=== EXERCISE PROMPT ===
Entries follow. Give back exactly the lines starting at the one containing "apply (ex_step (take 1" and ending at the one containing "ex_ticks = 290.", and no other lines.

***

(** C25: no traffic is lost on its way from the device to the database, and it
    is counted twice only when the agent does not learn that its report was
    applied.  Counted are the received bytes of a link from the start of an
    agent, as long as their sum stays within 64 bits.  However many reports
    fail, and whatever else happens to the database meanwhile as long as the
    peers keep their ids and keys: what the server has stored for a link plus
    what the agent still holds for it is what was stored at the start plus every
    byte the device has counted since (a reading below the one before, of a
    recreated interface, counting from zero) plus exactly what was in the
    reports that were applied but whose answer was lost or an error, since these
    are sent again; so without such reports every byte is counted once. *)
Theorem telemetry_conserved peerID b k old db ticks twice t' db' :
  db_ok db → is_peer db peerID = true → peerIDsByPublicKey db !! k = Some b →
  total l_rx_bytes (link_stats db !! (peerID, b)) = SInt old → 0 ≤ old →
  Forall tick_ok ticks → old + counted k 0 ticks + repeated k twice ≤ int64_max →
  life peerID b newReporter db ticks twice t' db' →
  ∃ stored, total l_rx_bytes (link_stats db' !! (peerID, b)) = SInt stored
    ∧ stored + pend_rx k t' = old + counted k 0 ticks + repeated k twice
    ∧ 0 ≤ pend_rx k t'.
Proof.
  intros Hdb Hp Hb Hold Ho Ht Hsum Hlife.
  assert (∀ k', peerIDsByPublicKey db !! k' = Some b → k' = k) as Hinj.
  { intros k' (p & Hp1 & <- & Hi)%ids_known; [|done]. apply ids_known in Hb as (q & Hq & <- & Hj); [|done].
    by rewrite (ids_ok_inj p_id (peers db) p q (ok_peer_ids _ Hdb) Hp1 Hq ltac:(congruence)). }
  pose proof (repeated_nonneg k twice) as Hr.
  enough (mesh_kept peerID db db' ∧ balanced peerID b k old ticks twice t' db')
    as (_ & _ & _ & s & ? & ? & ? & ?) by eauto. clear Hr.
  assert (∀ l d, Forall tick_ok (l ++ [d]) → counted k 0 l ≤ counted k 0 (l ++ [d])) as Hmono.
  { intros l d [_ Hd]%Forall_app. rewrite counted_snoc.
    pose proof (counted_nonneg k (after_ticks k 0 l) [d] Hd). lia. }
  induction Hlife as [|known ticks twice t1 db1 device now n n6 dump orderC orderF x events rq now' oip db2 Hl IH Hord t2 Hrq Hrun
    |ticks twice t1 db1 device now n n6 dump events Hl IH t2|ticks twice t1 db1 db2 Hl IH (Q1 & Q2 & Q3 & Q4)].
  - split; [done|]. split; [done|]. split; [done|]. exists old. split; [done|]. cbn [counted repeated foldr]. change (pend_rx k newReporter) with 0. lia.
  - specialize (Hmono _ _ Ht). rewrite repeated_app in Hsum.
    pose proof (repeated_nonneg k (if known then [] else [t2])).
    destruct IH as [IM IB]; [by apply Forall_app in Ht as [? _]|lia|].
    eapply balanced_applied; eauto; [lia|]. apply balanced_collect; [done|lia|done].
  - specialize (Hmono _ _ Ht). destruct IH as [IM IB]; [by apply Forall_app in Ht as [? _]|lia|].
    split; [done|]. apply balanced_lost. apply balanced_collect; [done|lia|done].
  - destruct IH as [(M1 & M2 & M3) (B1 & B2 & B3)]; [done..|].
    split; [split_and!; [done|done|congruence]|]. unfold balanced. by rewrite Q4.
Qed.

(** A device counting 100, 250, then 40 after a restart.  The second report is
    lost; the third, with nothing new to tell, is applied but the answer does not
    arrive: its 150 bytes come again with the fourth. *)
Inductive ex_fate : Type := Answered | Unanswered | Lost.
Definition ex_ticks : list (option (list LinkPeer)) :=
  [Some [mkLinkPeer "pubB" 100 7 None]; Some [mkLinkPeer "pubB" 250 7 None]; None;
   Some [mkLinkPeer "pubB" 40 3 None]].
Definition ex_collect (d : option (list LinkPeer)) (t : Reporter) : Reporter :=
  collectFlows no_prefix no_prefix None (collectLinkCounters 0 d t).
Definition no_extras : Extras := mkExtras "" [] "" [] false "".
Definition ex_run (t : Reporter) (db : DB) : result unit * DB :=
  run_tx (ApplyReport sample_now 1 "" (send_report id id no_extras [] t)) db.
Definition ex_apply (d : option (list LinkPeer)) (f : ex_fate) (s : list Reporter * Reporter * DB) : list Reporter * Reporter * DB :=
  let '(twice, t, db) := s in
  let t := ex_collect d t in
  match f with
  | Answered => (twice ++ [], sent true [] t, (ex_run t db).2)
  | Unanswered => (twice ++ [t], sent false [] t, (ex_run t db).2)
  | Lost => (twice, sent false [] t, db)
  end.
Definition ex_end : list Reporter * Reporter * DB :=
  foldl (λ s d, ex_apply d.1 d.2 s) ([], newReporter, sample_acl_db) (zip ex_ticks [Answered; Lost; Unanswered; Answered]).

Lemma ex_step ticks d f s :
  life 1 2 newReporter sample_acl_db ticks s.1.1 s.1.2 s.2 →
  (f ≠ Lost → (ex_run (ex_collect d s.1.2) s.2).1 = Ok tt) →
  life 1 2 newReporter sample_acl_db (ticks ++ [d]) (ex_apply d f s).1.1 (ex_apply d f s).1.2 (ex_apply d f s).2.
Proof.
  destruct s as [[twice t] db]. cbn [fst snd]. intros Hl Hok. destruct f; cbn [ex_apply fst snd]; [| |by eapply life_lost].
  - specialize (Hok ltac:(done)). eapply (life_applied 1 2 _ _ true) with (orderC := id); [done|done|reflexivity|].
    transitivity (ex_run (ex_collect d t) db); [reflexivity|]. rewrite <- Hok. apply surjective_pairing.
  - specialize (Hok ltac:(done)). eapply (life_applied 1 2 _ _ false) with (orderC := id); [done|done|reflexivity|].
    transitivity (ex_run (ex_collect d t) db); [reflexivity|]. rewrite <- Hok. apply surjective_pairing.
Qed.

Lemma telemetry_conserved_witness :
  ∃ stored, total l_rx_bytes (link_stats ex_end.2 !! (1, 2)) = SInt stored
    ∧ stored + pend_rx "pubB" ex_end.1.2 = 0 + counted "pubB" 0 ex_ticks + repeated "pubB" ex_end.1.1
    ∧ counted "pubB" 0 ex_ticks = 290 ∧ repeated "pubB" ex_end.1.1 = 150.
Proof.
  destruct (telemetry_conserved 1 2 "pubB" 0 sample_acl_db ex_ticks ex_end.1.1 ex_end.1.2 ex_end.2) as (s & H1 & H2 & _).
  - exact sample_acl_ok.
  - vm_compute. reflexivity.
  - vm_compute. reflexivity.
  - reflexivity.
  - lia.
  - repeat constructor; vm_compute; try discriminate; intros H; inversion H.
  - vm_compute. discriminate.
  - apply (ex_step (take 3 ex_ticks) _ Answered _); [|intros _; vm_compute; reflexivity].
    apply (ex_step (take 2 ex_ticks) _ Unanswered _); [|intros _; vm_compute; reflexivity].
    apply (ex_step (take 1 ex_ticks) _ Lost _); [|by intros []].
    apply (ex_step [] _ Answered ([], newReporter, sample_acl_db)); [|intros _; vm_compute; reflexivity]. constructor.
  - exists s. split; [exact H1|]. split; [exact H2|]. vm_compute. split; reflexivity.
Defined.

(** The bytes of a report whose answer is lost are stored twice: 440 for the 290
    the device counted. *)
Lemma unanswered_report_counted_twice :
  total l_rx_bytes (link_stats ex_end.2 !! (1, 2)) = SInt 440 ∧ pend_rx "pubB" ex_end.1.2 = 0
  ∧ counted "pubB" 0 ex_ticks = 290.
Proof. vm_compute. split_and!; reflexivity. Qed.

(** ** Flows

    Two observers that see one connection from opposite sides fold it into the
    same record with the same directions, whichever of them initiated it. *)
Definition mirrored (f : ctFlow) : ctFlow :=
  mkCtFlow (ct_protocol f) (ct_dst f) (ct_src f) (ct_dstPort f) (ct_srcPort f)
    (ct_rxBytes f) (ct_rxPackets f) (ct_txBytes f) (ct_txPackets f).

Lemma flow_views_agree f d :
  ct_srcPort f ≠ ct_dstPort f →
  service_key (mirrored f) = service_key f ∧ oriented (mirrored f) (swap_flow d) = oriented f d.
Proof.
  intros Hne. destruct f as [pr s t sp dp tb tp rb rp], d as [a b c e]. cbn in Hne.
  unfold service_key, oriented, orientFlow, mirrored, swap_flow. cbn.
  destruct (Z.leb_spec ephemeralMin sp), (Z.leb_spec ephemeralMin dp), (Z.leb_spec sp dp),
    (Z.leb_spec dp sp); cbn; try lia; done.
Qed.

(** With equal ports (two WireGuard sockets, two NTP servers) the two observers
    disagree on who is the client. *)
Lemma flow_views_equal_ports f :
  ct_srcPort f = ct_dstPort f → ct_src f ≠ ct_dst f → service_key (mirrored f) ≠ service_key f.
Proof.
  destruct f as [pr s t sp dp tb tp rb rp]. cbn. intros <- Hne.
  unfold service_key, orientFlow, mirrored. cbn. rewrite Z.leb_refl.
  destruct (ephemeralMin <=? sp); cbn; congruence.
Qed.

***

=== RESPONSE TO THIS TASK ===
    apply (ex_step (take 1 ex_ticks) _ Lost _); [|by intros []].
    apply (ex_step [] _ Answered ([], newReporter, sample_acl_db)); [|intros _; vm_compute; reflexivity]. constructor.
  - exists s. split; [exact H1|]. split; [exact H2|]. vm_compute. split; reflexivity.
Defined.

(** The bytes of a report whose answer is lost are stored twice: 440 for the 290
    the device counted. *)
Lemma unanswered_report_counted_twice :
  total l_rx_bytes (link_stats ex_end.2 !! (1, 2)) = SInt 440 ∧ pend_rx "pubB" ex_end.1.2 = 0
  ∧ counted "pubB" 0 ex_ticks = 290.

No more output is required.